To get drinking water we had to walk to the next village and that was usually by the time we ran out of water and the water hole was locked off more than once so you couldn't even bathe or if you wanted to you had to go to the next village. And carrying water is REALLY hard.
It was a little hard because the staff beat up on me a lot. They made fun of my size and told me I was too quiet. When I was sick Ana jumped on me and kept shaking me and I was so furious because the slightest movement made me puke. But I'm made of stronger stuff. I shouldn't have taken it and there are times I get annoyed at myself for being so nice. That final night all of us had had enough mistreatment of the staff. Our breaking point was realizing that they were stashing all the food that Aline had paid for (Auntie Grace made Aline buy groceries when she was in Kumasi and never paid her back).
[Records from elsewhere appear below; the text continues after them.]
Lemma to_uint_head (p : positive) :
  match Pos.to_uint p with
  | Decimal.Nil | Decimal.D0 _ => False
  | _ => True
  end.
Proof.
  pose proof (DecimalPos.Unsigned.to_uint_nonzero p) as Hz.
  pose proof (DecimalPos.Unsigned.to_uint_nonnil p) as Hn.
  pose proof (DecimalPos.Unsigned.to_of (Pos.to_uint p)) as Hu.
  rewrite DecimalPos.Unsigned.of_to in Hu.
  change (N.to_uint (N.pos p)) with (Pos.to_uint p) in Hu.
  destruct (Pos.to_uint p) as [|d| | | | | | | | |]; try exact I.
  - now apply Hn.
  - change (Decimal.unorm (Decimal.D0 d)) with (Decimal.unorm d) in Hu.
    pose proof (DecimalFacts.nb_digits_unorm d) as Hd.
    rewrite <- Hu in Hd. cbn [Decimal.nb_digits] in Hd.
    destruct d; [now apply Hz | specialize (Hd ltac:(discriminate)); lia ..].
Qed.

Lemma scan_natural_pos (p : positive) (rest : string) :
  Ref.int_end rest = true ->
  Ref.scan_natural (NilEmpty.string_of_uint (Pos.to_uint p) +:+ rest)
    = Some (Zpos p, rest).
Proof.
  intros Hr.
  pose proof (to_uint_head p) as Hh.
  pose proof (DecimalPos.Unsigned.of_to p) as Hp.
  assert (Ref.starts_fraction rest = false) as Hf.
  { destruct rest as [|c r]; [reflexivity|]. cbn [Ref.int_end] in Hr.
    apply andb_prop in Hr as [_ Hr]. now apply negb_true_iff in Hr. }
  destruct (Pos.to_uint p) as [|d|d|d|d|d|d|d|d|d|d]; try contradiction;
    cbn [Pos.of_uint] in Hp; injection Hp as Hp;
    cbn [NilEmpty.string_of_uint]; rewrite app_cons;
    unfold Ref.scan_natural; simpl;
    match goal with
    | |- context [Ref.scan_digits _ ?a] =>
        let v := eval vm_compute in a in change a with v
    end;
    rewrite (scan_digits_uint d _ rest Hr), Hf, Hp; reflexivity.
Qed.

Lemma scan_value_ws (fuel : nat) (c : ascii) (s : string) :
  Ref.is_ws c = true ->
  Ref.scan_value fuel (String c s) = Ref.scan_value fuel s.
Proof.
  intros Hc. destruct fuel as [|fuel]; [reflexivity|].
  cbn [Ref.scan_value Ref.skip_ws]. now rewrite Hc.
Qed.

Lemma scan_value_str (fuel : nat) (s rest : string) :
  Ref.scan_value (S fuel) (Ref.quote s +:+ rest) = Some (JStr s, rest).
Proof.
  unfold Ref.quote. rewrite app_cons, str_app_assoc, app_cons, app_empty_l.
  cbn [Ref.scan_value Ref.skip_ws]. simpl (Ref.is_ws _). cbv iota.
  simpl. now rewrite scanstring_escape.
Qed.

Lemma scan_value_digit (fuel : nat) (c : ascii) (r : string) :
  Ref.between 48 (N_of_ascii c) 57 = true ->
  Ref.scan_value (S fuel) (String c r)
    = match Ref.scan_natural (String c r) with
      | Some (z, k) => Some (JInt z, k)
      | None => None
      end.
Proof.
  destruct c as [[] [] [] [] [] [] [] []]; intros H;
    first [discriminate H | reflexivity].
Qed.

Lemma scan_value_int (fuel : nat) (z : Z) (rest : string) :
  Ref.int_end rest = true ->
  Ref.scan_value (S fuel) (str_int z +:+ rest) = Some (JInt z, rest).
Proof.
  intros Hr. unfold str_int.
  destruct z as [|p|p]; cbn [Z.to_int NilZero.string_of_int].
  - assert (Ref.starts_fraction rest = false) as Hf.
    { destruct rest as [|c r]; [reflexivity|]. cbn [Ref.int_end] in Hr.
      apply andb_prop in Hr as [_ Hr]. now apply negb_true_iff in Hr. }
    change (NilZero.string_of_uint Decimal.zero) with "0".
    rewrite app_cons, app_empty_l. simpl. now rewrite Hf.
  - pose proof (scan_natural_pos p rest Hr) as Hp.
    pose proof (to_uint_head p) as Hh.
    unfold NilZero.string_of_uint.
    destruct (Pos.to_uint p) as [|d|d|d|d|d|d|d|d|d|d]; try contradiction;
      cbn [NilEmpty.string_of_uint] in *; rewrite app_cons in *;
      rewrite scan_value_digit by reflexivity; now rewrite Hp.
  - pose proof (scan_natural_pos p rest Hr) as Hp.
    pose proof (to_uint_head p) as Hh.
    rewrite app_cons.
    change (Ref.scan_value (S fuel)
              (String "-" (NilZero.string_of_uint (Pos.to_uint p) +:+ rest)))
      with (match Ref.scan_natural
                    (NilZero.string_of_uint (Pos.to_uint p) +:+ rest) with
            | Some (z, k) => Some (JInt (- z), k)
            | None => None
            end).
    unfold NilZero.string_of_uint.
    destruct (Pos.to_uint p) as [|d|d|d|d|d|d|d|d|d|d]; try contradiction;
      now rewrite Hp.
Qed.

Ltac norm :=
  repeat first [rewrite str_app_assoc | rewrite app_cons | rewrite app_empty_l].

Ltac norm_in H :=
  repeat first [rewrite str_app_assoc in H | rewrite app_cons in H
               | rewrite app_empty_l in H].

(** Decide the tests on known characters. *)
Ltac ev1 :=
  match goal with
  | |- context [Ref.is_ws ?c] =>
      let v := eval vm_compute in (Ref.is_ws c) in
      match v with
      | true => change (Ref.is_ws c) with true
      | false => change (Ref.is_ws c) with false
      end
  | |- context [N.eqb (N_of_ascii ?c) ?n] =>
      let v := eval vm_compute in (N.eqb (N_of_ascii c) n) in
      match v with
      | true => change (N.eqb (N_of_ascii c) n) with true
      | false => change (N.eqb (N_of_ascii c) n) with false
      end
  end.

Ltac ev := repeat (ev1; cbv match).

Lemma scan_value_scalar (fuel level : nat) (v : json) (rest : string) :
  Ref.scalar v = true -> Ref.int_end rest = true ->
  Ref.scan_value (S fuel) (Ref.dumps level v +:+ rest) = Some (v, rest).
Proof.
  destruct v; try discriminate; intros _ Hr; cbn [Ref.dumps].
  - now apply scan_value_int.
  - apply scan_value_str.
Qed.

Lemma concat_cons2 (s x y : string) (l : list string) :
  String.concat s (x :: y :: l) = x +:+ s +:+ String.concat s (y :: l).
Proof. reflexivity. Qed.

(** One field of a dictionary, read by the body of [scan_pairs]: the key,
    the colon and the value, up to [rest]. *)
Lemma scan_field (fuel level : nat) (kv : string * json) (rest : string)
    (A : Type) (k : string -> json -> string -> option A) :
  Ref.scalar (snd kv) = true -> Ref.int_end rest = true ->
  match Ref.skip_ws (Ref.newline_indent level +:+ Ref.field level kv +:+ rest) with
  | String q r =>
      if (N_of_ascii q =? 34)%N then
        match Ref.scanstring r with
        | Some (key, s1) =>
            match Ref.skip_ws s1 with
            | String c s2 =>
                if (N_of_ascii c =? 58)%N then
                  match Ref.scan_value (S fuel) s2 with
                  | Some (v, s3) => k key v s3
                  | None => None
                  end
                else None
            | EmptyString => None
            end
        | None => None
        end
      else None
  | EmptyString => None
  end = k (fst kv) (snd kv) rest.
Proof.
  intros Hs Hr. rewrite skip_ws_newline_indent. unfold Ref.field, Ref.quote.
  norm. cbn [Ref.skip_ws]. ev. rewrite scanstring_escape.
  cbn [Ref.skip_ws]. ev. rewrite scan_value_ws by reflexivity.
  now rewrite scan_value_scalar.
Qed.

Lemma scan_pairs_fields (level level' : nat) (rest : string)
    (d : list (string * json)) :
  Forall (fun kv => Ref.scalar (snd kv) = true) d ->
  forall (x : string * json) (acc : list (string * json)) (fuel : nat),
    Ref.scalar (snd x) = true ->
    length d + 2 <= fuel ->
    Ref.scan_pairs fuel
      (Ref.newline_indent level +:+
       String.concat (Ref.sep level) (map (Ref.field level) (x :: d)) +:+
       Ref.newline_indent level' +:+ String "}" rest) acc
    = Some (fold_left (fun a kv => Ref.dict_set (fst kv) (snd kv) a) (x :: d) acc,
            rest).
Proof.
  induction 1 as [|y d Hy Hd IH]; intros x acc fuel Hx Hf;
    (destruct fuel as [|fuel]; [cbn in Hf; lia|]); cbn [Ref.scan_pairs];
    (destruct fuel as [|fuel]; [cbn in Hf; lia|]).
  - cbn [map String.concat fold_left].
    etransitivity;
      [apply (scan_field fuel level x
                (Ref.newline_indent level' +:+ String "}" rest) _
                (fun key v s3 =>
                   match Ref.skip_ws s3 with
                   | String c' k3 =>
                       if (N_of_ascii c' =? 44)%N
                       then Ref.scan_pairs (S fuel) k3 (Ref.dict_set key v acc)
                       else if (N_of_ascii c' =? 125)%N
                            then Some (Ref.dict_set key v acc, k3)
                            else None
                   | EmptyString => None
                   end) Hx eq_refl)|].
    rewrite skip_ws_newline_indent. norm. cbn [Ref.skip_ws]. ev. reflexivity.
  - cbn [map]. rewrite concat_cons2. cbn [fold_left]. rewrite !str_app_assoc.
    etransitivity;
      [apply (scan_field fuel level x
                (Ref.sep level +:+
                 String.concat (Ref.sep level) (map (Ref.field level) (y :: d)) +:+
                 Ref.newline_indent level' +:+ String "}" rest) _
                (fun key v s3 =>
                   match Ref.skip_ws s3 with
                   | String c' k3 =>
                       if (N_of_ascii c' =? 44)%N
                       then Ref.scan_pairs (S fuel) k3 (Ref.dict_set key v acc)
                       else if (N_of_ascii c' =? 125)%N
                            then Some (Ref.dict_set key v acc, k3)
                            else None
                   | EmptyString => None
                   end) Hx eq_refl)|].
    unfold Ref.sep at 1. norm. cbn [Ref.skip_ws]. ev.
    cbn [length] in Hf. apply (IH y _ (S fuel) Hy). lia.
Qed.

Lemma dumps_book (level : nat) (b : Book) :
  Ref.dumps level (book_json b)
    = "{" +:+ Ref.newline_indent (S level) +:+
      String.concat (Ref.sep (S level)) (map (Ref.field (S level)) (vars b)) +:+
      Ref.newline_indent level +:+ "}".
Proof. reflexivity. Qed.

Lemma vars_scalar (b : Book) :
  Forall (fun kv => Ref.scalar (snd kv) = true) (vars b).
Proof. destruct b as [i t a [z|s] st]; repeat constructor. Qed.

Lemma vars_dict (b : Book) :
  fold_left (fun a kv => Ref.dict_set (fst kv) (snd kv) a) (vars b) [] = vars b.
Proof. reflexivity. Qed.

Lemma scan_value_newline_indent (fuel level : nat) (s : string) :
  Ref.scan_value fuel (Ref.newline_indent level +:+ s) = Ref.scan_value fuel s.
Proof.
  unfold Ref.newline_indent. rewrite app_cons, scan_value_ws by reflexivity.
  induction (4 * level) as [|n IH]; [reflexivity|].
  cbn [Ref.spaces]. rewrite app_cons, scan_value_ws by reflexivity. exact IH.
Qed.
There's probably a reason I hated Kumasi so much. In my homestay there was this girl, Doreen and every night she would mock me and taunt me in twi. She caught me writing a letter to Greg one night and I showed her the picture and they all caught the way I was looking at it so I guess they knew that he really meant something. So she'd say Greg is probably cheating on you... he doesn't care... and had she known how I was dealing with that particular issue at the time... It was awful because I was still going through culture shock and here she is with her 20 year old cousin mocking me. One night she took my key from me and threatened to take my stuff and I'd had enough so I grabbed her hand and told her in my nicest voice that should she do so I'd tell SIT how horrible the visit was. And that I would have to explain to her Aunt why she was missing out of hundreds of cedis. After that she stopped and was a lot nicer. Because people don't joke about money here.
I do everything I can to always be polite and kind in dealing with that stuff. When someone asks you for money or food you tell them you're a great person but I don't have money to hand out. I've had to deal with a lot of stuff like that and it's unfair to those who are kind and don't try to cheat me because I'm always on my guard. It's especially different because I'm a girl.
I'm having an amazing time here so I don't mean to say I'm having a hard time. There are nights that are hard. But I expected that and it was the reason I chose this program instead of going anywhere in Europe. I only wish I didn't have to deal with a horrible fall out with the person I really cared about while I was here. That made things hard on top of what was already hard. I even came to this silly conclusion that all men are horrible. I really am enjoying myself. I get to drum and dance and make batiks and beads and write and hear stories. I struggle a little bit but like I said, I'm made of stronger stuff and every day I do everything I can to make sure I'm happy.
So I took a few hits. It's only made me realize how fortunate I am.